[Stored items from a collection]
◆ ◆ ◆ ◆ ◆ ◆ ◆
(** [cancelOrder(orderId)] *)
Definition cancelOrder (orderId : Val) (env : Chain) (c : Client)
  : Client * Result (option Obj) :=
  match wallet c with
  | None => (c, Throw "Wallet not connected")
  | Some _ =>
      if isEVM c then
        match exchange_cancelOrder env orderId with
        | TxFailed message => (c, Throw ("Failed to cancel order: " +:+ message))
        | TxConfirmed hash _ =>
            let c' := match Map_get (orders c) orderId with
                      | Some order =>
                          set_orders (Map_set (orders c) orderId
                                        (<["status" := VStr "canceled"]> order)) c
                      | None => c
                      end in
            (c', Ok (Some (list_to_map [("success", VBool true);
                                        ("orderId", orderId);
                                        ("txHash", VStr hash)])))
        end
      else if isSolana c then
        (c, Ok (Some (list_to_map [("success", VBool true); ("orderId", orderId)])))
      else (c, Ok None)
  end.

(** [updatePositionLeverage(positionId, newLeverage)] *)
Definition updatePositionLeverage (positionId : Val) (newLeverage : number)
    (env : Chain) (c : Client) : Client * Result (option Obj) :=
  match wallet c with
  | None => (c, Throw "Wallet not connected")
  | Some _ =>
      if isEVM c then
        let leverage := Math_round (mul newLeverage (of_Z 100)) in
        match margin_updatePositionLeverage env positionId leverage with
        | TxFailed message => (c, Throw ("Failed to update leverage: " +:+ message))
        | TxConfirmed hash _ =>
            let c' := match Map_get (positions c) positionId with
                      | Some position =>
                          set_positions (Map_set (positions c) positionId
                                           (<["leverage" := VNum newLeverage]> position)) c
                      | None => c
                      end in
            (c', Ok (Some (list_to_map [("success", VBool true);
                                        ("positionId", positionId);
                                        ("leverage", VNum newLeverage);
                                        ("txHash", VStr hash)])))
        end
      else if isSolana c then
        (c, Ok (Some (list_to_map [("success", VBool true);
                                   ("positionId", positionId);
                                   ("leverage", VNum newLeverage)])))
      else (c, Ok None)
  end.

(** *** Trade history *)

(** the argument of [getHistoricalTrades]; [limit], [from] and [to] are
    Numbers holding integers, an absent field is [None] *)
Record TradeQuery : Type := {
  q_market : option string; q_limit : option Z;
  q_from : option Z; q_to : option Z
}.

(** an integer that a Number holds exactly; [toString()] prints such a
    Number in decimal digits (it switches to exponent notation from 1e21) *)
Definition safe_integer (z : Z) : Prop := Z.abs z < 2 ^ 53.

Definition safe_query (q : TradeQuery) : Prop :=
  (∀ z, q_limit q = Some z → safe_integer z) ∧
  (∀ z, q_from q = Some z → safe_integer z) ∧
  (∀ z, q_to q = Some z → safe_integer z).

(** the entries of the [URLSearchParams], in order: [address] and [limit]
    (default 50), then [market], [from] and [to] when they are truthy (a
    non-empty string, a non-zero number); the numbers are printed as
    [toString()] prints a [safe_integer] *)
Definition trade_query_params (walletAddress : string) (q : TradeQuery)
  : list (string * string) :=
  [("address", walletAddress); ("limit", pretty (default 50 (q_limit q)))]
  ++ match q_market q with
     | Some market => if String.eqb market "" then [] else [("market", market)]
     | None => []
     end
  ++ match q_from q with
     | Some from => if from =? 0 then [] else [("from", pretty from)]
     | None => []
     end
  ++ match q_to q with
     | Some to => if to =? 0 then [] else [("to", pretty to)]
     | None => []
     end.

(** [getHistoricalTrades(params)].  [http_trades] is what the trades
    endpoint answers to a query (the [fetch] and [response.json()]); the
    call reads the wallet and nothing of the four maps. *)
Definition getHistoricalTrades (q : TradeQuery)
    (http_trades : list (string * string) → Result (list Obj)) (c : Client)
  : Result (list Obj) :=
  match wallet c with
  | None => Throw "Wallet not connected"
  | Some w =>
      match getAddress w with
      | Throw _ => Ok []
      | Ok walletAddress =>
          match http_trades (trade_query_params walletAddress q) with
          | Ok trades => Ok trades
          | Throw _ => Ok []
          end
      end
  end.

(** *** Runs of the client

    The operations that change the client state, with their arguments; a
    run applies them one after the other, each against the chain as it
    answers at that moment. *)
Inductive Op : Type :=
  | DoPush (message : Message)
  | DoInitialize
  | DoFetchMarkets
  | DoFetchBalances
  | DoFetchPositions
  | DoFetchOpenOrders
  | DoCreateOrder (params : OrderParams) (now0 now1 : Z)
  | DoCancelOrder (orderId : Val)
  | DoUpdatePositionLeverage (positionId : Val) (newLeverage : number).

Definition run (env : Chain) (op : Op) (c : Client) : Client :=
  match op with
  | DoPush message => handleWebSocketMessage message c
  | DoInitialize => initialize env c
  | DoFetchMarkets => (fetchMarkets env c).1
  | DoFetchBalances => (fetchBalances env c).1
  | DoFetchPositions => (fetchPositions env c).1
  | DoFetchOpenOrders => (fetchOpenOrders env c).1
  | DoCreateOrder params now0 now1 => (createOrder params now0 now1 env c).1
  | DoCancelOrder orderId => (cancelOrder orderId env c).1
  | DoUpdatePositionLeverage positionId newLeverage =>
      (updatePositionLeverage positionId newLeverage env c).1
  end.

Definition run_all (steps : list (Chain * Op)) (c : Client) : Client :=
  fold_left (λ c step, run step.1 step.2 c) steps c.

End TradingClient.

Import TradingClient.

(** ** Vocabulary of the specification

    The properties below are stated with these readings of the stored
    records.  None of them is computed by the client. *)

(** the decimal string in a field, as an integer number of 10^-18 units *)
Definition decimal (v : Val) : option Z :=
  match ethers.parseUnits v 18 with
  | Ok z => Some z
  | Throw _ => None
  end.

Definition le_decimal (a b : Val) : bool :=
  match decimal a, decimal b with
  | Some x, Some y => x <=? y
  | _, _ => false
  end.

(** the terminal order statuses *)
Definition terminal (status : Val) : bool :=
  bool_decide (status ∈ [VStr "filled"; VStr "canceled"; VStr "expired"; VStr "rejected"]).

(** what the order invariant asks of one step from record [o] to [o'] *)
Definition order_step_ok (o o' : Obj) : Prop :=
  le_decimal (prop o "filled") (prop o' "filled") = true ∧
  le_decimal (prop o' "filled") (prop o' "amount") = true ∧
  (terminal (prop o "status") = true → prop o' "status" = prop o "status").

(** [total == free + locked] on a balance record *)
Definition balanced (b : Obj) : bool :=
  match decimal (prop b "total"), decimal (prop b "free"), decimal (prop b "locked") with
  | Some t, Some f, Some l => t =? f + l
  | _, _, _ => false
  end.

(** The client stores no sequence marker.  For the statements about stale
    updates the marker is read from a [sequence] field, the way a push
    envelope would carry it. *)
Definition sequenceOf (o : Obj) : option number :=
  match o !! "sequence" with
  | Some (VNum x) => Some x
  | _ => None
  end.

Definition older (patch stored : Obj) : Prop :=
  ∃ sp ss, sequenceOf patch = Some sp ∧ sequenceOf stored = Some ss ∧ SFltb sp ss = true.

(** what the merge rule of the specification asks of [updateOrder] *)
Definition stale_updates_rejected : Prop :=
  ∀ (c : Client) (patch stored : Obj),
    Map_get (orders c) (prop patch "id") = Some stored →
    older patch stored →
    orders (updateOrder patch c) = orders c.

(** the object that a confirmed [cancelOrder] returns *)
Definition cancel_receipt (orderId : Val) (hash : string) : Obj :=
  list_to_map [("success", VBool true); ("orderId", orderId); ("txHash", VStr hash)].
◆ ◆ ◆ ◆ ◆ ◆ ◆
__WHAT THE TASK ASKS__:
Nothing in the data may be left out; copy every line exactly.

__YOUR SOLUTION__:
(** [cancelOrder(orderId)] *)
Definition cancelOrder (orderId : Val) (env : Chain) (c : Client)
  : Client * Result (option Obj) :=
  match wallet c with
  | None => (c, Throw "Wallet not connected")
  | Some _ =>
      if isEVM c then
        match exchange_cancelOrder env orderId with
        | TxFailed message => (c, Throw ("Failed to cancel order: " +:+ message))
        | TxConfirmed hash _ =>
            let c' := match Map_get (orders c) orderId with
                      | Some order =>
                          set_orders (Map_set (orders c) orderId
                                        (<["status" := VStr "canceled"]> order)) c
                      | None => c
                      end in
            (c', Ok (Some (list_to_map [("success", VBool true);
                                        ("orderId", orderId);
                                        ("txHash", VStr hash)])))
        end
      else if isSolana c then
        (c, Ok (Some (list_to_map [("success", VBool true); ("orderId", orderId)])))
      else (c, Ok None)
  end.

(** [updatePositionLeverage(positionId, newLeverage)] *)
Definition updatePositionLeverage (positionId : Val) (newLeverage : number)
    (env : Chain) (c : Client) : Client * Result (option Obj) :=
  match wallet c with
  | None => (c, Throw "Wallet not connected")
  | Some _ =>
      if isEVM c then
        let leverage := Math_round (mul newLeverage (of_Z 100)) in
        match margin_updatePositionLeverage env positionId leverage with
        | TxFailed message => (c, Throw ("Failed to update leverage: " +:+ message))
        | TxConfirmed hash _ =>
            let c' := match Map_get (positions c) positionId with
                      | Some position =>
                          set_positions (Map_set (positions c) positionId
                                           (<["leverage" := VNum newLeverage]> position)) c
                      | None => c
                      end in
            (c', Ok (Some (list_to_map [("success", VBool true);
                                        ("positionId", positionId);
                                        ("leverage", VNum newLeverage);
                                        ("txHash", VStr hash)])))
        end
      else if isSolana c then
        (c, Ok (Some (list_to_map [("success", VBool true);
                                   ("positionId", positionId);
                                   ("leverage", VNum newLeverage)])))
      else (c, Ok None)
  end.

(** *** Trade history *)

(** the argument of [getHistoricalTrades]; [limit], [from] and [to] are
    Numbers holding integers, an absent field is [None] *)
Record TradeQuery : Type := {
  q_market : option string; q_limit : option Z;
  q_from : option Z; q_to : option Z
}.

(** an integer that a Number holds exactly; [toString()] prints such a
    Number in decimal digits (it switches to exponent notation from 1e21) *)
Definition safe_integer (z : Z) : Prop := Z.abs z < 2 ^ 53.

Definition safe_query (q : TradeQuery) : Prop :=
  (∀ z, q_limit q = Some z → safe_integer z) ∧
  (∀ z, q_from q = Some z → safe_integer z) ∧
  (∀ z, q_to q = Some z → safe_integer z).

(** the entries of the [URLSearchParams], in order: [address] and [limit]
    (default 50), then [market], [from] and [to] when they are truthy (a
    non-empty string, a non-zero number); the numbers are printed as
    [toString()] prints a [safe_integer] *)
Definition trade_query_params (walletAddress : string) (q : TradeQuery)
  : list (string * string) :=
  [("address", walletAddress); ("limit", pretty (default 50 (q_limit q)))]
  ++ match q_market q with
     | Some market => if String.eqb market "" then [] else [("market", market)]
     | None => []
     end
  ++ match q_from q with
     | Some from => if from =? 0 then [] else [("from", pretty from)]
     | None => []
     end
  ++ match q_to q with
     | Some to => if to =? 0 then [] else [("to", pretty to)]
     | None => []
     end.

(** [getHistoricalTrades(params)].  [http_trades] is what the trades
    endpoint answers to a query (the [fetch] and [response.json()]); the
    call reads the wallet and nothing of the four maps. *)
Definition getHistoricalTrades (q : TradeQuery)
    (http_trades : list (string * string) → Result (list Obj)) (c : Client)
  : Result (list Obj) :=
  match wallet c with
  | None => Throw "Wallet not connected"
  | Some w =>
      match getAddress w with
      | Throw _ => Ok []
      | Ok walletAddress =>
          match http_trades (trade_query_params walletAddress q) with
          | Ok trades => Ok trades
          | Throw _ => Ok []
          end
      end
  end.

(** *** Runs of the client

    The operations that change the client state, with their arguments; a
    run applies them one after the other, each against the chain as it
    answers at that moment. *)
Inductive Op : Type :=
  | DoPush (message : Message)
  | DoInitialize
  | DoFetchMarkets
  | DoFetchBalances
  | DoFetchPositions
  | DoFetchOpenOrders
  | DoCreateOrder (params : OrderParams) (now0 now1 : Z)
  | DoCancelOrder (orderId : Val)
  | DoUpdatePositionLeverage (positionId : Val) (newLeverage : number).

Definition run (env : Chain) (op : Op) (c : Client) : Client :=
  match op with
  | DoPush message => handleWebSocketMessage message c
  | DoInitialize => initialize env c
  | DoFetchMarkets => (fetchMarkets env c).1
  | DoFetchBalances => (fetchBalances env c).1
  | DoFetchPositions => (fetchPositions env c).1
  | DoFetchOpenOrders => (fetchOpenOrders env c).1
  | DoCreateOrder params now0 now1 => (createOrder params now0 now1 env c).1
  | DoCancelOrder orderId => (cancelOrder orderId env c).1
  | DoUpdatePositionLeverage positionId newLeverage =>
      (updatePositionLeverage positionId newLeverage env c).1
  end.

Definition run_all (steps : list (Chain * Op)) (c : Client) : Client :=
  fold_left (λ c step, run step.1 step.2 c) steps c.

End TradingClient.

Import TradingClient.

(** ** Vocabulary of the specification

    The properties below are stated with these readings of the stored
    records.  None of them is computed by the client. *)

(** the decimal string in a field, as an integer number of 10^-18 units *)
Definition decimal (v : Val) : option Z :=
  match ethers.parseUnits v 18 with
  | Ok z => Some z
  | Throw _ => None
  end.

Definition le_decimal (a b : Val) : bool :=
  match decimal a, decimal b with
  | Some x, Some y => x <=? y
  | _, _ => false
  end.

(** the terminal order statuses *)
Definition terminal (status : Val) : bool :=
  bool_decide (status ∈ [VStr "filled"; VStr "canceled"; VStr "expired"; VStr "rejected"]).

(** what the order invariant asks of one step from record [o] to [o'] *)
Definition order_step_ok (o o' : Obj) : Prop :=
  le_decimal (prop o "filled") (prop o' "filled") = true ∧
  le_decimal (prop o' "filled") (prop o' "amount") = true ∧
  (terminal (prop o "status") = true → prop o' "status" = prop o "status").

(** [total == free + locked] on a balance record *)
Definition balanced (b : Obj) : bool :=
  match decimal (prop b "total"), decimal (prop b "free"), decimal (prop b "locked") with
  | Some t, Some f, Some l => t =? f + l
  | _, _, _ => false
  end.

(** The client stores no sequence marker.  For the statements about stale
    updates the marker is read from a [sequence] field, the way a push
    envelope would carry it. *)
Definition sequenceOf (o : Obj) : option number :=
  match o !! "sequence" with
  | Some (VNum x) => Some x
  | _ => None
  end.

Definition older (patch stored : Obj) : Prop :=
  ∃ sp ss, sequenceOf patch = Some sp ∧ sequenceOf stored = Some ss ∧ SFltb sp ss = true.

(** what the merge rule of the specification asks of [updateOrder] *)
Definition stale_updates_rejected : Prop :=
  ∀ (c : Client) (patch stored : Obj),
    Map_get (orders c) (prop patch "id") = Some stored →
    older patch stored →
    orders (updateOrder patch c) = orders c.

(** the object that a confirmed [cancelOrder] returns *)
Definition cancel_receipt (orderId : Val) (hash : string) : Obj :=
  list_to_map [("success", VBool true); ("orderId", orderId); ("txHash", VStr hash)].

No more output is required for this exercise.